WAL segment files follow a specific naming pattern:
  • Format: 000000010000000000000001 (24 hexadecimal characters)
  • Structure: timelineId (8 chars) + logFileId (8 chars) + segmentId (8 chars)
The regex filter ensures only valid WAL segments are counted, excluding:
  • Archive status files (.ready, .done)
  • Temporary files
  • Other metadata files

PostgreSQL Versions

Supported: PostgreSQL 10+ The pg_ls_waldir() function was introduced in PostgreSQL 10. Pre-PostgreSQL 10: WAL was called “xlog” - use the xlog_location collector instead.

Required Permissions

The monitoring user needs:
  • Execute permission on pg_ls_waldir() function
  • Typically requires pg_monitor role or superuser:
    GRANT pg_monitor TO monitoring_user;
    

Example Output

pg_wal_segments 15
pg_wal_size_bytes 251658240
In this example:
  • 15 WAL segment files present
  • Total size: ~240 MB (15 segments × 16 MB each)

Use Cases

Monitor WAL Growth

# WAL growth rate
rate(pg_wal_size_bytes[5m])

# Segment creation rate
rate(pg_wal_segments[5m])

Detect WAL Buildup

# Too many WAL segments
pg_wal_segments > 100

# WAL directory too large
pg_wal_size_bytes > 10737418240  # > 10GB

Estimate Write Load

Since each segment is typically 16MB:
# Approximate WAL generation rate (MB/s)
rate(pg_wal_segments[5m]) * 16

Normal WAL Retention

Typical WAL retention is controlled by:
  • min_wal_size (default: 80MB = ~5 segments)
  • max_wal_size (default: 1GB = ~64 segments)
  • Replication slots (can retain WAL indefinitely)
  • Archive mode settings

Alert Examples

- alert: HighWALSegmentCount
  expr: pg_wal_segments > 100
  for: 10m
  annotations:
    summary: "High number of WAL segments"
    description: "{{ $labels.instance }} has {{ $value }} WAL segments (normal: <64)"
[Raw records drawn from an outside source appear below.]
Lemma record_ok debug actual out now : known_reason out ->
  exists oc, record_single_pass_result debug actual out now = Ok oc /\ oc_allow oc = output_allow out.
Proof.
  intros Hk. unfold record_single_pass_result.
  assert (E : (if debug then
                 if output_allow out && String.eqb (output_reason out) "wait_timeout" then Ok tt
                 else if output_allow out && String.eqb (output_reason out) "token_watermark" then Ok tt
                 else rassert (existsb (String.eqb (output_reason out)) [""; "wait_success"; "no_wait"; "delay"]%string)
               else Ok tt) = Ok tt).
  { destruct debug; [|done]. destruct Hk as [[-> [-> | ->]]|Hk]; [done|done|]. rewrite Hk.
    destruct (output_allow out && String.eqb (output_reason out) "wait_timeout"); [done|].
    by destruct (output_allow out && String.eqb (output_reason out) "token_watermark"). }
  rewrite E. cbn [rbind]. destruct (next_state out); by eexists.
Qed.

(** A scheduling pass takes part in exactly one exchange between the ranks,
    also when it has nothing to prefill or the admission asks several times:
    the world changes by one [all_gather], with the row of the first call; all
    calls get its answer, and the final check of the debug log never fails. *)
Theorem one_exchange_per_pass w d usage calls debug actual now :
  1 <= dp_size_dim d ->
  let '(p, kw, t) := default (false, no_kwargs, now) (head calls) in
  exists out d' bs e1 w1 oc e2,
    negotiate all_gather w d p usage kw t = Ok (out, d', snd (all_gather w (local_info d p usage kw))) /\
    pass_calls all_gather w (executor_init d usage) calls = Ok (bs, e1, w1) /\
    finalize all_gather debug w1 e1 actual now = Ok (oc, e2, snd (all_gather w (local_info d p usage kw))) /\
    prefill_delayer e2 = d' /\ Forall (fun b => b = output_allow out) bs /\ oc_allow oc = output_allow out.
Proof.
  intros Hd. assert (Hneg : forall p kw t, exists out d', negotiate all_gather w d p usage kw t =
    Ok (out, d', snd (all_gather w (local_info d p usage kw))) /\ known_reason out).
  { intros p kw t. unfold negotiate. destruct (all_gather w _) as [buffer w1]. destruct (negotiate_pure_ok d (curr_state d) buffer kw t Hd) as (out & d1 & E & _ & Hk & _).
    rewrite E. cbn [rbind]. by eexists _, _. }
  destruct calls as [|[[p kw] t] calls]; simpl.
  - destruct (Hneg false no_kwargs now) as (out & d' & E & Hk). destruct (record_ok debug actual out now Hk) as (oc & Eo & Ho).
    eexists out, d', [], _, w, oc, _. split; [exact E|]. split; [done|]. unfold finalize. simpl.
    unfold negotiate_should_allow_prefill. simpl. rewrite E. cbn [rbind]. simpl. rewrite Eo. cbn [rbind]. by split_and!.
  - destruct (Hneg p kw t) as (out & d' & E & Hk). destruct (record_ok debug actual out now Hk) as (oc & Eo & Ho).
    unfold negotiate_should_allow_prefill. simpl. rewrite E. cbn [rbind].
    rewrite (pass_calls_done _ _ out) by done. cbn [rbind]. eexists out, d', _, _, _, oc, _. split; [done|]. split; [done|].
    unfold finalize. simpl. rewrite Eo. cbn [rbind]. split_and!; try done. constructor; [done|].
    apply Forall_fmap, Forall_true. done.
Qed.

(** The executor in the middle of a pass that began with the delayer [d0] in the
    world [w0]: it has not negotiated yet, or it has once. *)
Definition in_pass (d0 : PrefillDelayer) (w0 : W) (x : SinglePassExecutor * W) : Prop :=
  same_config d0 (prefill_delayer x.1) /\
  ((pass_result x.1 = None /\ x.2 = w0) \/
   exists out row, pass_result x.1 = Some out /\ known_reason out /\ x.2 = snd (all_gather w0 row)).

Lemma ask_in_pass d0 w0 e w p kw now : 1 <= dp_size_dim d0 -> in_pass d0 w0 (e, w) ->
  exists b e' w' out, negotiate_should_allow_prefill all_gather w e p kw now = Ok (b, e', w') /\ in_pass d0 w0 (e', w') /\
    pass_result e' = Some out /\ known_reason out.
Proof.
  intros Hd [Hc Hp]. simpl in Hc, Hp. unfold negotiate_should_allow_prefill.
  destruct Hp as [[En ->]|(out & row & Eo & Hk & ->)]; [rewrite En|rewrite Eo; eexists _, e, _, out; split_and!; try done; split; [done|]; right; by exists out, row].
  assert (Hd' : 1 <= dp_size_dim (prefill_delayer e)).
  { destruct Hc as (_ & E2 & _ & E4). unfold dp_size_dim in *. by rewrite E4, E2. }
  unfold negotiate. destruct (all_gather w0 _) as [buffer w1] eqn:Eg.
  destruct (negotiate_pure_ok (prefill_delayer e) (curr_state (prefill_delayer e)) buffer kw now Hd') as (out & d1 & E & Hc1 & Hk & _).
  rewrite E. cbn [rbind]. eexists _, _, w1, out. split; [done|]. split; [|done]. split; [by etrans|].
  right. eexists out, _. split_and!; try done. simpl. by rewrite Eg.
Qed.
(* ===== verification/SchedulerQueue.v ===== *)
(** * The waiting queue of the scheduler

    How class [Scheduler] ([srt/managers/scheduler.py]) puts requests into the
    waiting queue and takes them out without running them: default priorities,
    the limit on the length of the queue and the waiting timeout, for a server
    without disaggregation and without host caches.  Aborts are messages to the
    tokenizer; the queue keeps them in the order they are sent.  At the end the
    checks a new request passes before it is queued: the second half of
    [handle_generate_request], without grammars, with [validate_input_length]
    ([srt/managers/utils.py]). *)

From stdpp Require Import pretty.
From S2P Require Import Prelude Tensors RadixKeys RadixCache Request SchedulePolicy.

Record QueueConfig := {
  enable_priority_scheduling : bool;
  schedule_low_priority_values_first : bool;
  abort_on_priority_when_disabled : bool;
  max_queued_requests : option Z
}.

(** [AbortReq]: the request and the reason. *)
Record AbortReq := { ab_rid : string; ab_message : string }.

Record Queue := { waiting_queue : list Req; sent : list AbortReq }.

Definition sys_maxsize : Z := 2 ^ 63 - 1.

Definition set_info (r : Req) (i : ReqStatic) : Req :=
  {| info := i; origin_input_ids := origin_input_ids r; output_ids := output_ids r;
     logprob_start_len := logprob_start_len r; decoded_text := decoded_text r; triaxial_bits := triaxial_bits r;
     kv := kv r; pre := pre r; fin := fin r; retract := retract r |}.

Definition set_priority (r : Req) (p : option Z) : Req :=
  let s := info r in
  set_info r {| rid := rid s; sampling_params := sampling_params s; extra_key := extra_key s; routing_key := routing_key s;
                priority := p; eos_token_ids := eos_token_ids s; vocab_size := vocab_size s;
                wait_queue_entry_time := wait_queue_entry_time s; has_input_embeds := has_input_embeds s;
                return_logprob := return_logprob s |}.

Definition set_wait_queue_entry_time (r : Req) (ts : Z) : Req :=
  let s := info r in
  set_info r {| rid := rid s; sampling_params := sampling_params s; extra_key := extra_key s; routing_key := routing_key s;
                priority := priority s; eos_token_ids := eos_token_ids s; vocab_size := vocab_size s;
                wait_queue_entry_time := ts; has_input_embeds := has_input_embeds s;
                return_logprob := return_logprob s |}.

Definition send (q : Queue) (r : Req) (message : string) : Queue :=
  {| waiting_queue := waiting_queue q; sent := sent q ++ [{| ab_rid := rid (info r); ab_message := message |}] |}.

Definition set_queue (q : Queue) (l : list Req) : Queue := {| waiting_queue := l; sent := sent q |}.

Definition priority_disabled_message : string :=
  "Using priority is disabled for this server. Please send a new request without a priority.".
Definition queue_full_message : string := "The request queue is full.".
Definition preempted_message : string := "The request is aborted by a higher priority request.".
Definition waiting_timeout_message : string := "Request waiting timeout reached.".

Section queue.
Context (c : QueueConfig).

(** Smaller numbers are preferred after multiplication with the direction. *)
Definition direction : Z := if schedule_low_priority_values_first c then 1 else -1.

(** [false]: the request has been answered with an abort. *)
Definition set_or_validate_priority (q : Queue) (r : Req) : bool * Req * Queue :=
  match priority (info r) with
  | None =>
      if enable_priority_scheduling c
      then (true, set_priority r (Some (if schedule_low_priority_values_first c then sys_maxsize else - sys_maxsize - 1)), q)
      else (true, r, q)
  | Some _ =>
      if negb (enable_priority_scheduling c) && abort_on_priority_when_disabled c
      then (false, r, send q r priority_disabled_message)
      else (true, r, q)
  end.

Definition queue_key (r : Req) : result (list Z) :=
  let! p := priority_of r in Ok [direction * p; wait_queue_entry_time (info r)].

(** [max(enumerate(l), key)]: the first of the largest; [i] is the index of the head. *)
Fixpoint max_item (i best : Z) (best_key : list Z) (best_req : Req) (l : list Req) : result (Z * Req) :=
  match l with
  | [] => Ok (best, best_req)
  | r :: rest =>
      let! k := queue_key r in
      if lex_lt best_key k then max_item (i + 1) i k r rest else max_item (i + 1) best best_key best_req rest
  end.

Definition least_preferred (l : list Req) : result (Z * Req) :=
  match l with
  | [] => Err ValueError
  | r :: rest => let! k := queue_key r in max_item 1 0 k r rest
  end.

(** [l.pop(i)] for an index in range. *)
Definition pop_at {B} (l : list B) (i : Z) : list B := take (Z.to_nat i) l ++ drop (S (Z.to_nat i)) l.

(** [true]: the incoming request has been aborted. *)
Definition abort_on_queued_limit (q : Queue) (r : Req) : result (bool * Queue) :=
  match max_queued_requests c with
  | None => Ok (false, q)
  | Some limit =>
      if zlen (waiting_queue q) + 1 <=? limit then Ok (false, q)
      else
        let! (victim, q1, message) :=
          if enable_priority_scheduling c then
            let! (idx, candidate) := least_preferred (waiting_queue q) in
            let! p := priority_of r in
            let! cp := priority_of candidate in
            if direction * p <? direction * cp
            then Ok (candidate, set_queue q (pop_at (waiting_queue q) idx), preempted_message)
            else Ok (r, q, queue_full_message)
          else Ok (r, q, queue_full_message) in
        Ok (String.eqb (rid (info victim)) (rid (info r)), send q1 victim message)
  end.

(** [_add_request_to_queue]; [now] is the clock. *)
Definition add_request_to_queue (now : Z) (q : Queue) (r : Req) : result Queue :=
  let '(valid, r1, q1) := set_or_validate_priority q r in
  if negb valid then Ok q1
  else
    let! (aborted, q2) := abort_on_queued_limit q1 r1 in
    if aborted then Ok q2
    else Ok (set_queue q2 (waiting_queue q2 ++ [set_wait_queue_entry_time r1 now])).

(** One request after the other, as in the loops over retracted or preempted requests. *)
Definition add_all_to_queue (now : Z) (q : Queue) (rs : list Req) : result Queue := rfold (add_request_to_queue now) q rs.

(** [_abort_on_waiting_timeout]; requests are removed by identity. *)
Definition timed_out (deadline : Z) (r : Req) : bool :=
  (0 <? wait_queue_entry_time (info r)) && (wait_queue_entry_time (info r) <? deadline).

Definition abort_on_waiting_timeout (timeout now : Z) (q : Queue) : Queue :=
  if timeout <=? 0 then q
  else
    let late := timed_out (now - timeout) in
    {| waiting_queue := List.filter (fun r => negb (late r)) (waiting_queue q);
       sent := sent q ++ map (fun r => {| ab_rid := rid (info r); ab_message := waiting_timeout_message |})
                             (List.filter late (waiting_queue q)) |}.
End queue.

(** ** New requests *)

Record IntakeConfig := {
  max_req_len : Z;
  max_req_input_len : Z;
  allow_auto_truncate : bool
}.

Definition set_prompt (r : Req) (ids : list Z) : Req :=
  {| info := info r; origin_input_ids := ids; output_ids := output_ids r; logprob_start_len := logprob_start_len r;
     decoded_text := decoded_text r; triaxial_bits := triaxial_bits r; kv := kv r; pre := pre r; fin := fin r; retract := retract r |}.

Definition set_bits (r : Req) (bits : option (list Z)) : Req :=
  {| info := info r; origin_input_ids := origin_input_ids r; output_ids := output_ids r; logprob_start_len := logprob_start_len r;
     decoded_text := decoded_text r; triaxial_bits := bits; kv := kv r; pre := pre r; fin := fin r; retract := retract r |}.

Definition set_logprob_start_len (r : Req) (n : Z) : Req :=
  {| info := info r; origin_input_ids := origin_input_ids r; output_ids := output_ids r; logprob_start_len := n;
     decoded_text := decoded_text r; triaxial_bits := triaxial_bits r; kv := kv r; pre := pre r; fin := fin r; retract := retract r |}.

Definition set_max_new_tokens (r : Req) (n : Z) : Req :=
  let s := info r in
  let p := sampling_params s in
  set_info r {| rid := rid s;
                sampling_params := {| max_new_tokens := n; ignore_eos := ignore_eos p; stop_token_ids := stop_token_ids p;
                                      stop_strs := stop_strs p; stop_regex_strs := stop_regex_strs p;
                                      stop_str_max_len := stop_str_max_len p; stop_regex_max_len := stop_regex_max_len p |};
                extra_key := extra_key s; routing_key := routing_key s; priority := priority s; eos_token_ids := eos_token_ids s;
                vocab_size := vocab_size s; wait_queue_entry_time := wait_queue_entry_time s;
                has_input_embeds := has_input_embeds s; return_logprob := return_logprob s |}.

(** [wanted]: the number of tokens the client asked for, if any. *)
Definition init_req_max_new_tokens (i : IntakeConfig) (wanted : option Z) (r : Req) : Req :=
  set_max_new_tokens r (Z.min (default (2 ^ 30) wanted) (max_req_len i - zlen (origin_input_ids r) - 1)).

Definition too_long_message (n limit : Z) : string :=
  "Input length (" +:+ pretty n +:+ " tokens) exceeds the maximum allowed length (" +:+ pretty limit +:+
  " tokens). Use a shorter input or enable --allow-auto-truncate.".

(** The error message, if any, and the request. *)
Definition validate_input_length (i : IntakeConfig) (r : Req) : option string * Req :=
  let n := zlen (origin_input_ids r) in
  if max_req_input_len i <=? n then
    if allow_auto_truncate i then (None, set_prompt r (slice_to (origin_input_ids r) (max_req_input_len i)))
    else (Some (too_long_message n (max_req_input_len i)), r)
  else (None, r).

(** What the client said about log probabilities. *)
Record LogprobArgs := { lp_return : bool; lp_start_len : Z; lp_token_ids : bool }.

Definition start_len_message (start n : Z) : string :=
  "req.logprob_start_len=" +:+ pretty start +:+ " is higher than the number of input tokens len(req.origin_input_ids)=" +:+ pretty n +:+
  ". Please use a smaller logprob_start_len.".

Definition requested_start_len (a : LogprobArgs) (r : Req) : Z :=
  let start := if negb (lp_return a) && negb (lp_start_len a =? -1) then -1 else lp_start_len a in
  if start =? -1 then
    if lp_return a && negb (lp_token_ids a) then zlen (origin_input_ids r)
    else if max_new_tokens (sampling_params (info r)) =? 0 then zlen (origin_input_ids r)
    else -1
  else start.

(** From the tagging of the prompt to the queue; [tag] is the TriAxialKV tagger, if there is one. *)
Definition queue_new_request (c : QueueConfig) (i : IntakeConfig) (tag : option (list Z -> result (list Z))) (wanted : option Z)
    (a : LogprobArgs) (now : Z) (q : Queue) (r : Req) : result Queue :=
  let! r1 := match tag with
             | Some bits => let! l := bits (origin_input_ids r) in Ok (set_bits r (Some l))
             | None => Ok r
             end in
  let r2 := init_req_max_new_tokens i wanted r1 in
  match validate_input_length i r2 with
  | (Some message, r3) => add_request_to_queue c now q (set_finish_with_abort r3 message)
  | (None, r3) =>
      let r4 := set_logprob_start_len r3 (requested_start_len a r3) in
      if zlen (origin_input_ids r4) <? logprob_start_len r4 then
        add_request_to_queue c now q
          (set_finish_with_abort (set_logprob_start_len r4 (-1)) (start_len_message (logprob_start_len r4) (zlen (origin_input_ids r4))))
      else add_request_to_queue c now q r4
  end.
- alert: WALDirectoryLarge
  expr: pg_wal_size_bytes > 5368709120  # 5GB
  for: 5m
  annotations:
    summary: "WAL directory is large"
    description: "WAL directory size: {{ $value | humanize }}B"

- alert: WALGrowthHigh
  expr: rate(pg_wal_size_bytes[5m]) > 10485760  # >10MB/s
  for: 10m
  annotations:
    summary: "High WAL generation rate"
    description: "WAL growing at {{ $value | humanize }}B/s"

Troubleshooting

Excessive WAL Segments

If pg_wal_segments is unusually high:
  1. Check replication slots:
    SELECT slot_name, active, 
           pg_wal_lsn_diff(pg_current_wal_lsn(), restart_lsn) as retained_bytes
    FROM pg_replication_slots;
    
  2. Check archive status:
    SELECT archived_count, failed_count
    FROM pg_stat_archiver;
    
  3. Verify configuration:
    SHOW max_wal_size;
    SHOW min_wal_size;
    SHOW wal_keep_size;  -- PostgreSQL 13+
    
  4. Check for inactive replication slots:
    SELECT * FROM pg_replication_slots WHERE active = false;
    

WAL Not Being Removed

Common causes:
  • Inactive replication slot holding WAL
  • Archive command failing
  • wal_keep_size / wal_keep_segments set too high
  • Long-running transaction

Permission Errors

If the collector fails with permission errors:
-- Grant pg_monitor role (PostgreSQL 10+)
GRANT pg_monitor TO monitoring_user;

-- Or grant specific function access
GRANT EXECUTE ON FUNCTION pg_ls_waldir() TO monitoring_user;

WAL Segment Size

Default segment size is 16MB, but can be configured at compile time:
SELECT setting::bigint AS wal_segment_size_bytes
FROM pg_settings 
WHERE name = 'wal_segment_size';
Calculate approximate segment size:
pg_wal_size_bytes / pg_wal_segments
Combine with other collectors for complete WAL monitoring:
# WAL generation rate vs checkpoint frequency
rate(pg_wal_size_bytes[5m]) / 
rate(pg_stat_bgwriter_checkpoints_timed_total[5m])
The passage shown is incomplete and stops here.